::: Input data
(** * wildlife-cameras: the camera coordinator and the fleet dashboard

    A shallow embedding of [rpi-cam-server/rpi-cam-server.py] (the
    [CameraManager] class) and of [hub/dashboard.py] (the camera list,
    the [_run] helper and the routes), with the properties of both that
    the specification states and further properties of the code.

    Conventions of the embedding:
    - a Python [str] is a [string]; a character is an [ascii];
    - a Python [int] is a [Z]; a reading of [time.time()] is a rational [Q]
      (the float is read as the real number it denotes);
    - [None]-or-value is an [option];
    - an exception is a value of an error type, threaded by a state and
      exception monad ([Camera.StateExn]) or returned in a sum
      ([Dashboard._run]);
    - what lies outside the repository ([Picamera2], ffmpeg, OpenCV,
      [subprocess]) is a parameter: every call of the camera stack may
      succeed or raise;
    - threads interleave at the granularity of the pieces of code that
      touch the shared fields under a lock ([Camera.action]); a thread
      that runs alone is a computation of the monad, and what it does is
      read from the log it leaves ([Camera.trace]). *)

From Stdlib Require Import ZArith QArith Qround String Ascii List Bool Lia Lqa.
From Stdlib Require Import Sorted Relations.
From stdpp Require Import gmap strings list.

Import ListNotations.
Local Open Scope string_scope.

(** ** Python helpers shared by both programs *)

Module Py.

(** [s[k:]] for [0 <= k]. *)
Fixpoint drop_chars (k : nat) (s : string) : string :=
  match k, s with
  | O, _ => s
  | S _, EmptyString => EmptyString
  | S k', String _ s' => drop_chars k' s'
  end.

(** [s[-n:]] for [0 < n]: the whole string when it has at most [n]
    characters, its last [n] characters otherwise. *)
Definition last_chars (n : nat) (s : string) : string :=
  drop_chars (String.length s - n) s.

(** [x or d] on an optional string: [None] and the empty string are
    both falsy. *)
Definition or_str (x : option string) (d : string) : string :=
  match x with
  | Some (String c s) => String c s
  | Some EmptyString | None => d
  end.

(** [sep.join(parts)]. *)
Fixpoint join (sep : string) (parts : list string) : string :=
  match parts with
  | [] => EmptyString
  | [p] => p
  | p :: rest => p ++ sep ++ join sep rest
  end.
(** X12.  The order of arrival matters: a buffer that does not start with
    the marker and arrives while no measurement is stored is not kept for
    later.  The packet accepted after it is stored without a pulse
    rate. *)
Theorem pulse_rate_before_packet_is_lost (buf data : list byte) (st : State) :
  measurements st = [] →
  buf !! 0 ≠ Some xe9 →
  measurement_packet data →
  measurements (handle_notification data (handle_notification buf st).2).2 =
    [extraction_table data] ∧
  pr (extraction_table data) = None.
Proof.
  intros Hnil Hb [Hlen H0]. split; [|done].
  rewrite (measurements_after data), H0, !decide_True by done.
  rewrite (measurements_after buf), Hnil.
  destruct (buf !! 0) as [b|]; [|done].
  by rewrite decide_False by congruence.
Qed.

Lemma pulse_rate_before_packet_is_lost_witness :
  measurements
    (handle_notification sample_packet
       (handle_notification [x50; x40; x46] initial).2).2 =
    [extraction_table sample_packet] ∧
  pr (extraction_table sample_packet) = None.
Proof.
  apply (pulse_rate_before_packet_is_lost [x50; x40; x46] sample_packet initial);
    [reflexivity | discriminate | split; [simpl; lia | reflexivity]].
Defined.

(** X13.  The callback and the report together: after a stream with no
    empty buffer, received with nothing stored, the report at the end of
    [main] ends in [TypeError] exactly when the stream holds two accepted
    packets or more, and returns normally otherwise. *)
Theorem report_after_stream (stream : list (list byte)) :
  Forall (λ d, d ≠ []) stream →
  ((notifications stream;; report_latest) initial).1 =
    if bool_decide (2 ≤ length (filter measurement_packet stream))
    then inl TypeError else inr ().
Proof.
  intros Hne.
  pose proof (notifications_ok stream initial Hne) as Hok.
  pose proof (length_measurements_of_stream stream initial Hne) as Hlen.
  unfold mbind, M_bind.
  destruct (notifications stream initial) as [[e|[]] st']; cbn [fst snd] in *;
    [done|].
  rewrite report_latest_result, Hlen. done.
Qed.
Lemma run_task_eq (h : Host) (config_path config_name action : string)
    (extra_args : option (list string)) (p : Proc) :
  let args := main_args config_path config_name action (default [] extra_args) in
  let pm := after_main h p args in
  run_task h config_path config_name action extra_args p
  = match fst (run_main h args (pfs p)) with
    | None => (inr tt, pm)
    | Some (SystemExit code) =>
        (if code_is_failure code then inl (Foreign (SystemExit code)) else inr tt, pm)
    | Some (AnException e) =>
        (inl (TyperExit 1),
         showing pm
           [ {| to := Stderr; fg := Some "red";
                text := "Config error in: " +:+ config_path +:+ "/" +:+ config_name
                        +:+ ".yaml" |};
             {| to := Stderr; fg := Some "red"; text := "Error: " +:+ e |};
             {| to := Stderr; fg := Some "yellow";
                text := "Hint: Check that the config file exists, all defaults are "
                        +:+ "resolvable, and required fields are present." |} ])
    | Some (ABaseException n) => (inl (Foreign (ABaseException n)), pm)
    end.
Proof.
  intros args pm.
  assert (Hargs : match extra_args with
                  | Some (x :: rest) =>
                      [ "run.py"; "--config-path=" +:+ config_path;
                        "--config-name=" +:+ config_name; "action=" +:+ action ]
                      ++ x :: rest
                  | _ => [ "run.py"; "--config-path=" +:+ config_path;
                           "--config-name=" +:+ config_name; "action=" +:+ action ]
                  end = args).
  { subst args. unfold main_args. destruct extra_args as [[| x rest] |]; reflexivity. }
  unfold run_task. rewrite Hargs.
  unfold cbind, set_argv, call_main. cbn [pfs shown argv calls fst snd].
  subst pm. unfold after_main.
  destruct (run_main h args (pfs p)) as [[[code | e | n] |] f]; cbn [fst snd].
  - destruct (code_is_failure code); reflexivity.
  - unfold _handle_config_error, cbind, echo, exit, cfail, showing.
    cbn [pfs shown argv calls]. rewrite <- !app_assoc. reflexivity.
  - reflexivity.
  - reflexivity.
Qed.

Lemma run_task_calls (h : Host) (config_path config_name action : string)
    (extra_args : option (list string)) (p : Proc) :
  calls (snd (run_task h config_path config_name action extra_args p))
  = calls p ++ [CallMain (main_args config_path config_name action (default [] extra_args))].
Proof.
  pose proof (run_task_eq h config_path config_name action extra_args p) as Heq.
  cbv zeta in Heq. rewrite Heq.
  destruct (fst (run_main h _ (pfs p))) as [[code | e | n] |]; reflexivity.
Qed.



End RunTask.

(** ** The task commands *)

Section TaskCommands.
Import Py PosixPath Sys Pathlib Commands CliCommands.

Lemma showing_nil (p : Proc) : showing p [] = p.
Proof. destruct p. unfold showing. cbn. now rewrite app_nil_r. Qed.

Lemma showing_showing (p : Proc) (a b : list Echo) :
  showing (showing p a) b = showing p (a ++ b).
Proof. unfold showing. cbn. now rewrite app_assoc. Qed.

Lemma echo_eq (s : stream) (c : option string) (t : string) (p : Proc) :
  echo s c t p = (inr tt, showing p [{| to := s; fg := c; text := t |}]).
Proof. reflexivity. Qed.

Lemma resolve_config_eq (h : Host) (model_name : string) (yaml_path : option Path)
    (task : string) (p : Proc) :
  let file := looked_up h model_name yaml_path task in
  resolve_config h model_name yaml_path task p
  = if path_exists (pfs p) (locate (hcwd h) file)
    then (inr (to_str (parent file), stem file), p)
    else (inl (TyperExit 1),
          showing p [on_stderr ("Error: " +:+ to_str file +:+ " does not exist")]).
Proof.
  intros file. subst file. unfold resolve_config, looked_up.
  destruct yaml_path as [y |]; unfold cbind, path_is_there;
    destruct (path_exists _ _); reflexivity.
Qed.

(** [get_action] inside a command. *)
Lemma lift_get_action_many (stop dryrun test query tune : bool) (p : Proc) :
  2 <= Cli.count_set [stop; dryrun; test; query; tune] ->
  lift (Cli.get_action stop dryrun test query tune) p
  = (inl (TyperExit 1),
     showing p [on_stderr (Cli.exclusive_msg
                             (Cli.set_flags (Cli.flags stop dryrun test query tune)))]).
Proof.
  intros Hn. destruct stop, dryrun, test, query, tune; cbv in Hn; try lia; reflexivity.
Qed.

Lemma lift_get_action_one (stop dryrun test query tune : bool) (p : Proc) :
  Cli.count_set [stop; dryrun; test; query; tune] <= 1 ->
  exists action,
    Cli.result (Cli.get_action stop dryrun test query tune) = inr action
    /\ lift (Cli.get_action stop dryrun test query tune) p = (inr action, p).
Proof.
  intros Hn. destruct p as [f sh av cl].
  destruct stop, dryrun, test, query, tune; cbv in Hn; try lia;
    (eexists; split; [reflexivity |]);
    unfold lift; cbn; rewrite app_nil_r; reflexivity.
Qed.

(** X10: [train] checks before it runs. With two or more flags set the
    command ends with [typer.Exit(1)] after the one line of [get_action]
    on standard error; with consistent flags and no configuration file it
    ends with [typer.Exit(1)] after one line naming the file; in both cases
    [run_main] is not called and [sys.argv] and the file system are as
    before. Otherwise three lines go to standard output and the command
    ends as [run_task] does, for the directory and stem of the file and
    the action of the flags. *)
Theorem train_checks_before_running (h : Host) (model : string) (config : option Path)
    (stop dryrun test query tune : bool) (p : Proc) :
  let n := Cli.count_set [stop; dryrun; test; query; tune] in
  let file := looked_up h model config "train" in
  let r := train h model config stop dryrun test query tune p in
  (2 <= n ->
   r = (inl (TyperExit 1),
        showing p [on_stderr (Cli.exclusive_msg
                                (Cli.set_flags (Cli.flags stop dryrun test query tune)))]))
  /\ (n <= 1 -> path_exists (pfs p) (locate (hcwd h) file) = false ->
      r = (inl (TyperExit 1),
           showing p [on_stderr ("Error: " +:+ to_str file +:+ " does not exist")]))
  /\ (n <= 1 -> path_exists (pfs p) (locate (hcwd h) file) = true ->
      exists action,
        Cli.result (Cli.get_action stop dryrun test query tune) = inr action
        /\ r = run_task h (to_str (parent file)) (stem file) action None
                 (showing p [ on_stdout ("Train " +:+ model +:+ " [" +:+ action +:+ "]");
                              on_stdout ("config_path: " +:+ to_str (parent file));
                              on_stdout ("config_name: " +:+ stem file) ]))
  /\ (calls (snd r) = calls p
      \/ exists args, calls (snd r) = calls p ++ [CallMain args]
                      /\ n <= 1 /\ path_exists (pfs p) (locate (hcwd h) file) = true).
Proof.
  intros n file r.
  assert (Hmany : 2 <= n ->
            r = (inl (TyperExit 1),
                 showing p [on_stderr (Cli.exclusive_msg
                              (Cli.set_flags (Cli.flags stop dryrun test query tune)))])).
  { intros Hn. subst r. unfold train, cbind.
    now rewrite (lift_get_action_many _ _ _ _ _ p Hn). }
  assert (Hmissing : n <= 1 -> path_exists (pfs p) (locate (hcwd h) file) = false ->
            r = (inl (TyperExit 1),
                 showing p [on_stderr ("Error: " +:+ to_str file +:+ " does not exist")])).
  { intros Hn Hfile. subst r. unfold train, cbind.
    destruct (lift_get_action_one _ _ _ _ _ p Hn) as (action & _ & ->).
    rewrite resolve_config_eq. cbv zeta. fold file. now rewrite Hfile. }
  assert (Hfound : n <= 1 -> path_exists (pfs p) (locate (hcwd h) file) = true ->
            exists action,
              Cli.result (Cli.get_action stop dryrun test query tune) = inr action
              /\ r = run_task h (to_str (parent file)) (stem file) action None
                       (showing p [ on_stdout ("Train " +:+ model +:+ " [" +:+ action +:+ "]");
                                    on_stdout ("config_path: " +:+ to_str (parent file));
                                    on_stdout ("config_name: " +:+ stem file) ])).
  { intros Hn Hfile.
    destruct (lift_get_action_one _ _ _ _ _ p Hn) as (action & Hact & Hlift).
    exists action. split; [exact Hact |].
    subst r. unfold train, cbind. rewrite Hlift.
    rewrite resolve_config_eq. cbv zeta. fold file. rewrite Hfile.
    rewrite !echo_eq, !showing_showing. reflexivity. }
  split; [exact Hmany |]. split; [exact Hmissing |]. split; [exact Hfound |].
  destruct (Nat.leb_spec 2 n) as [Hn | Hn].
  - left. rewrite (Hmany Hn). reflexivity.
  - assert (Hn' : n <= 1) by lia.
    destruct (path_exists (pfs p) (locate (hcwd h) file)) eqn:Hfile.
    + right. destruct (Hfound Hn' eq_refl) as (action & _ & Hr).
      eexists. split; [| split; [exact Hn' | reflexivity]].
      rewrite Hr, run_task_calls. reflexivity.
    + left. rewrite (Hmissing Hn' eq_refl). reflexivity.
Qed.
::::::
::: Input data
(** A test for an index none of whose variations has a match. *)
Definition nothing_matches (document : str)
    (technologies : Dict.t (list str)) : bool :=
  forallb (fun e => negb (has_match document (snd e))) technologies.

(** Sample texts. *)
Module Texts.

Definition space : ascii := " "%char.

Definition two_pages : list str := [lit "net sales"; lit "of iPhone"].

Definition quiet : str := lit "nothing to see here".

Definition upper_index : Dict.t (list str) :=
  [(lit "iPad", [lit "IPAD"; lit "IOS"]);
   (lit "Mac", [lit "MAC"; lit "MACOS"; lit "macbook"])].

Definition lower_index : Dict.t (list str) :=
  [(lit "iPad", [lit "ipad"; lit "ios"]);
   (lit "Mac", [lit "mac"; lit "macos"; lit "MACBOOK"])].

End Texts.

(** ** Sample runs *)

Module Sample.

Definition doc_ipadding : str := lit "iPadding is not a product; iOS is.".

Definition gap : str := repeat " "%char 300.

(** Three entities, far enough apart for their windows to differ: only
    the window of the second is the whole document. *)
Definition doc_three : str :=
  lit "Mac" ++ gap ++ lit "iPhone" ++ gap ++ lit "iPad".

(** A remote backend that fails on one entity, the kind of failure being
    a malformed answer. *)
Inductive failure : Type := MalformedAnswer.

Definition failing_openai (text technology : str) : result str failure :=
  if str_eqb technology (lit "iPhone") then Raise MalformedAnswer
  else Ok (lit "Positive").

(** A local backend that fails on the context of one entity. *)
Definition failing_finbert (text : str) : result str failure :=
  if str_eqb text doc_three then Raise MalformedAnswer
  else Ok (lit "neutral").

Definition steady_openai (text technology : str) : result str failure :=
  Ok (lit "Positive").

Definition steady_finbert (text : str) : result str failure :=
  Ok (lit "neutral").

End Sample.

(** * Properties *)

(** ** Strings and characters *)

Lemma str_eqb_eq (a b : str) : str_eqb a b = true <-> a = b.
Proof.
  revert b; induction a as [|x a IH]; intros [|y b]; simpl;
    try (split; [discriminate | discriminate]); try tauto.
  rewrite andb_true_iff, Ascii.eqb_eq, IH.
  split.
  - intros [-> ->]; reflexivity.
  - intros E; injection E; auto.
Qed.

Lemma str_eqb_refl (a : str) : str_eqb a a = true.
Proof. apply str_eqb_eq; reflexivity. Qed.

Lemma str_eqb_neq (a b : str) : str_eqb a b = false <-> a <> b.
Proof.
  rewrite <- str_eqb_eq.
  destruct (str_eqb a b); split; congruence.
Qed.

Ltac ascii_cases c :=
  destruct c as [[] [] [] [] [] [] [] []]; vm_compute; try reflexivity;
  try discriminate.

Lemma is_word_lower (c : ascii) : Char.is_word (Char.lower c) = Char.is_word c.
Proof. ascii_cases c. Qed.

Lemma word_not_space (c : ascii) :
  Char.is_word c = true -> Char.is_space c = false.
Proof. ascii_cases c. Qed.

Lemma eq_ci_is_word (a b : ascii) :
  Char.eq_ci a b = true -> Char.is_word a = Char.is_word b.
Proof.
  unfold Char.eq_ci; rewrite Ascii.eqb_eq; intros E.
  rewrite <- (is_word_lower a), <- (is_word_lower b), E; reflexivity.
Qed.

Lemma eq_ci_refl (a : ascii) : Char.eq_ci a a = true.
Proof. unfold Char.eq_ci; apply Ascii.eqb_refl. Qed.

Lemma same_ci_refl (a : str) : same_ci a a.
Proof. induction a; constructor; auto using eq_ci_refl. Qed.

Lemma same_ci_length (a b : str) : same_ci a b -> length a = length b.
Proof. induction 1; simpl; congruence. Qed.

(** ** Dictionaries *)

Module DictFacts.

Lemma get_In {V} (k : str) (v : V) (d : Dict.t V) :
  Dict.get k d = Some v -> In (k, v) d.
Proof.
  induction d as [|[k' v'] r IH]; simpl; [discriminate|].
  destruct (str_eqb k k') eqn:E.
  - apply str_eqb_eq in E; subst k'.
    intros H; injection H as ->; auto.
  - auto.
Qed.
::::::
::: Input data
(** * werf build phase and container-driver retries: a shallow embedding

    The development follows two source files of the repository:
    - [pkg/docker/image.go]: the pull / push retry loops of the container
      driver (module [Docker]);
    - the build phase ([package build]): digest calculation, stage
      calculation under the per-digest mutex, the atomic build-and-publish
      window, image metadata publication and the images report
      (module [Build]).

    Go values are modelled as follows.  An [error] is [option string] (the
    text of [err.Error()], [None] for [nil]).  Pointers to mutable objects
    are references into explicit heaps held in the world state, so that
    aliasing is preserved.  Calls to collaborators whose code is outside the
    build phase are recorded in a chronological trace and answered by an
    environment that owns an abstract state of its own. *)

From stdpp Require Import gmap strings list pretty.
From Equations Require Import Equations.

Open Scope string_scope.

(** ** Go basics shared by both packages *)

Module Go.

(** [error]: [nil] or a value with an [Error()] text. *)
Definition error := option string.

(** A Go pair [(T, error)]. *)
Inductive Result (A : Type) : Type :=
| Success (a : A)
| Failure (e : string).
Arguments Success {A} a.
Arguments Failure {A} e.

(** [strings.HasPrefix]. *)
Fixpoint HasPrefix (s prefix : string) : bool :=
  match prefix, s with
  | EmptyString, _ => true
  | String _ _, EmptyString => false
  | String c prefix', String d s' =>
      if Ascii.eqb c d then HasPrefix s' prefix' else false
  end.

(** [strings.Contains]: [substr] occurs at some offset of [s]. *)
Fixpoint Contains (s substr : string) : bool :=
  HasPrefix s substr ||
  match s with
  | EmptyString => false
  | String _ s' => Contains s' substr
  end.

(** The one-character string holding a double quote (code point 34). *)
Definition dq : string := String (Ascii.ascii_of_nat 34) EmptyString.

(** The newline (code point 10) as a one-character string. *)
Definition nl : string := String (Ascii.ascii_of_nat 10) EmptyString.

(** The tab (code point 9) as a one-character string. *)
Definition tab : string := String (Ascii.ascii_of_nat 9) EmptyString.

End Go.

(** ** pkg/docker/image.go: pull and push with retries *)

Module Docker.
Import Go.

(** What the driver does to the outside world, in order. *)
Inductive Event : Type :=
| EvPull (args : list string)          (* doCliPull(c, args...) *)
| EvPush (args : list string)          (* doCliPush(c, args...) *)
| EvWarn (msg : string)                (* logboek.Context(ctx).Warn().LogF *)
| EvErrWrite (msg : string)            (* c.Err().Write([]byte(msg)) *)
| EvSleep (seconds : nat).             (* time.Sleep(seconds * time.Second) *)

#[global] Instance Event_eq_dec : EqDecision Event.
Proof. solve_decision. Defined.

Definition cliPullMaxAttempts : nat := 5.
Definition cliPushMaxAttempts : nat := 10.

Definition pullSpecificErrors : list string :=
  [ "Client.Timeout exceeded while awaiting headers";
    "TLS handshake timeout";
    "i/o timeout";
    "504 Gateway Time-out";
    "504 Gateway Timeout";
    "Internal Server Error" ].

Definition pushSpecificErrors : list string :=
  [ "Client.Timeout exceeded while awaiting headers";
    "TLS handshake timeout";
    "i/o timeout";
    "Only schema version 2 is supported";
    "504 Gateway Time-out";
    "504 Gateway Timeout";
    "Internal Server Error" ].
::::::
■ **Instructions to follow**
What is needed is an exact copy of the lines above, from the one containing "(** * wildlife-cameras: the" through the one containing "From Stdlib Require Import ZArith", with nothing added.

■ **Result for this exercise**
(** * wildlife-cameras: the camera coordinator and the fleet dashboard

    A shallow embedding of [rpi-cam-server/rpi-cam-server.py] (the
    [CameraManager] class) and of [hub/dashboard.py] (the camera list,
    the [_run] helper and the routes), with the properties of both that
    the specification states and further properties of the code.

    Conventions of the embedding:
    - a Python [str] is a [string]; a character is an [ascii];
    - a Python [int] is a [Z]; a reading of [time.time()] is a rational [Q]
      (the float is read as the real number it denotes);
    - [None]-or-value is an [option];
    - an exception is a value of an error type, threaded by a state and
      exception monad ([Camera.StateExn]) or returned in a sum
      ([Dashboard._run]);
    - what lies outside the repository ([Picamera2], ffmpeg, OpenCV,
      [subprocess]) is a parameter: every call of the camera stack may
      succeed or raise;
    - threads interleave at the granularity of the pieces of code that
      touch the shared fields under a lock ([Camera.action]); a thread
      that runs alone is a computation of the monad, and what it does is
      read from the log it leaves ([Camera.trace]). *)

From Stdlib Require Import ZArith QArith Qround String Ascii List Bool Lia Lqa.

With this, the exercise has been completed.